Em Junho está prevista a operação conjunta Leão Africano no Sahara Ocidental ocupado, especificamente em Dakhla, a maior cidade portuária que em 2005 foi palco de graves protestos exigindo o fim da dependência do reino marroquino, bem como na região de Al Mahbas, localizada a poucos quilómetros do muro onde estão a ser efectuados intensos bombardeamentos pelo Exército de Libertação do Povo Saharaui (ELPS) [nota: o comando norte-americano afirmou, no entanto, que o local das operações estava ainda por definir, o que foi interpretado como um desmentido à versão posta a circular pelas fontes noticiosas ligadas ao poder de Marrocos].


"A disputa geoestratégica entre Rabat e Argel desenvolve-se tanto na arena política e económica como nas suas formas dominantes: o modelo neoliberal do Ocidente contra o multilateralismo dos países emergentes"


Rabat tem sido um parceiro extra-NATO desde 2004, quando foi nomeado pelo ex-presidente George W. Bush. Este estatuto confere-lhe vantagens financeiras e militares, como foi o caso da recente normalização das relações com o regime israelita pelo Rei Maomé VI. Em troca, o reconhecimento pelos EUA da sua soberania sobre o Sahara Ocidental; a negociação de uma venda de armas multimilionárias; e a possibilidade de substituir no futuro a base naval espanhola em Rota por outra com as mesmas características na costa marroquina.

A vizinha Argélia é o grande aliado da Frente Polisario, durante décadas abrigou os seus refugiados e armou o exército de libertação. Sobre o início das relações diplomáticas do reino alauita com Israel, o primeiro-ministro argelino Abdelaziz Djerad declarou: "as manobras visam desestabilizar o nosso país (por parte de Marrocos) e o desejo da entidade sionista de se aproximar das nossas fronteiras".

A disputa geoestratégica entre Rabat e Argel desenvolve-se tanto na arena política e económica como nas suas formas dominantes: o modelo neoliberal do Ocidente contra o multilateralismo dos países emergentes. Mesmo assim, Marrocos está a tentar diversificar as suas relações com a China, a partir do qual tem assegurado o maior projecto de investimento no Norte de África com a construção de uma zona industrial de alta tecnologia.

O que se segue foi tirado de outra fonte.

Definition with_client {A} (client : EncryptedClient) (m : M client_process A) : M process A := fun p =>
  let '(o, (_, p')) := m (client, p) in (o, p').
Definition on_program {A} (m : M process A) : M client_process A := zoom snd (fun p s => (fst s, p)) m.
Definition on_client {A} (m : Method A) : M client_process A :=
  zoom (fun s => (fst s, ps_env (snd s)))
       (fun t s => (fst t, Process (ps_console (snd s)) (snd t) (ps_stores (snd s)) (ps_ctx (snd s)))) m.
Definition say' (l : list operand) : M client_process unit := on_program (say l).

(** [defer client.Close()], then the rest with the client. *)
Definition closing {A} (client : EncryptedClient) (m : M client_process A) : M process A :=
  defer (on_net (Client_Close client)) (with_client client m).

Definition print_constructor (label : string) (c : Z) (hex : string) : list operand := [PS label; PS hex; PS (ConstructorName c)].

Section Programs.
Variable ProbablyPrime : Z -> bool.
Variable keys : list RSAPublicKey.
Variable gunzip : list byte -> outcome (list byte).
Variable unicode_lower : list byte -> list byte.

(** ** mtproto_probe and mtproto_auth: one reader for all questions *)

Definition address_label : string := "Telegram DC address, or press Enter to try defaults: ".

Definition mtproto_probe : M process unit :=
  on_console (print (Text address_label)) ;;
  r <- on_console (ReadString []) ;;
  let address := answer (fst (fst r)) in
  c <- with_timeout (20 * second) ;;
  result <- must (on_net (if (address =? EmptyString)%string then ProbeDefault ProbablyPrime c
                          else Probe ProbablyPrime c address)) ;;
  say [PS "Pure MTProto probe OK"] ;;
  say [PS "Address:"; PS (pr_Address result)] ;;
  say [PS "PQ hex:"; PS (ProbeResult_PQHex result)] ;;
  say [PS "P:"; PS (ProbeResult_PHex result)] ;;
  say [PS "Q:"; PS (ProbeResult_QHex result)] ;;
  on_console (print (Formatted "RSA fingerprints: %x" [PList (pr_RSAFingerprints result)])).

A Argélia é o principal parceiro comercial de Moscovo na região graças às suas compras maciças de armas, e as boas relações políticas entre ambos são evidenciadas pela ausência da frota russa de navios entre os países que frequentemente pescam ilegalmente nas águas territoriais do Sahara Ocidental.

Na União Europeia, a prudência é a nota dominante nas relações com o Reino Alauita devido a interesses comerciais. A abertura da rota através da brecha de Guerguerat está a permitir o transporte por camião de produtos marinhos abundantes dos bancos de pesca mauritanos e saharauis para Gibraltar, em violação por parte da União Europeia das regras do Tribunal de Justiça Europeu sobre a exploração das águas ainda pendentes de descolonização.

A atitude do governo espanhol em relação ao Sahara Ocidental, sem posição própria para além do mandato da ONU, é surpreendente. Após a crise causada pela chegada de ‘pateras’ (barcos com emigrantes clandestinos) de Marrocos às Ilhas Canárias, o Secretário de Estado (España Global)), Manuel Muñiz, desculpabilizou o país vizinho de chantagem pela externalização de migrantes para as nossas costas. Ninguém denuncia a agressiva diplomacia alauita para manter o seu estatuto colonial na região.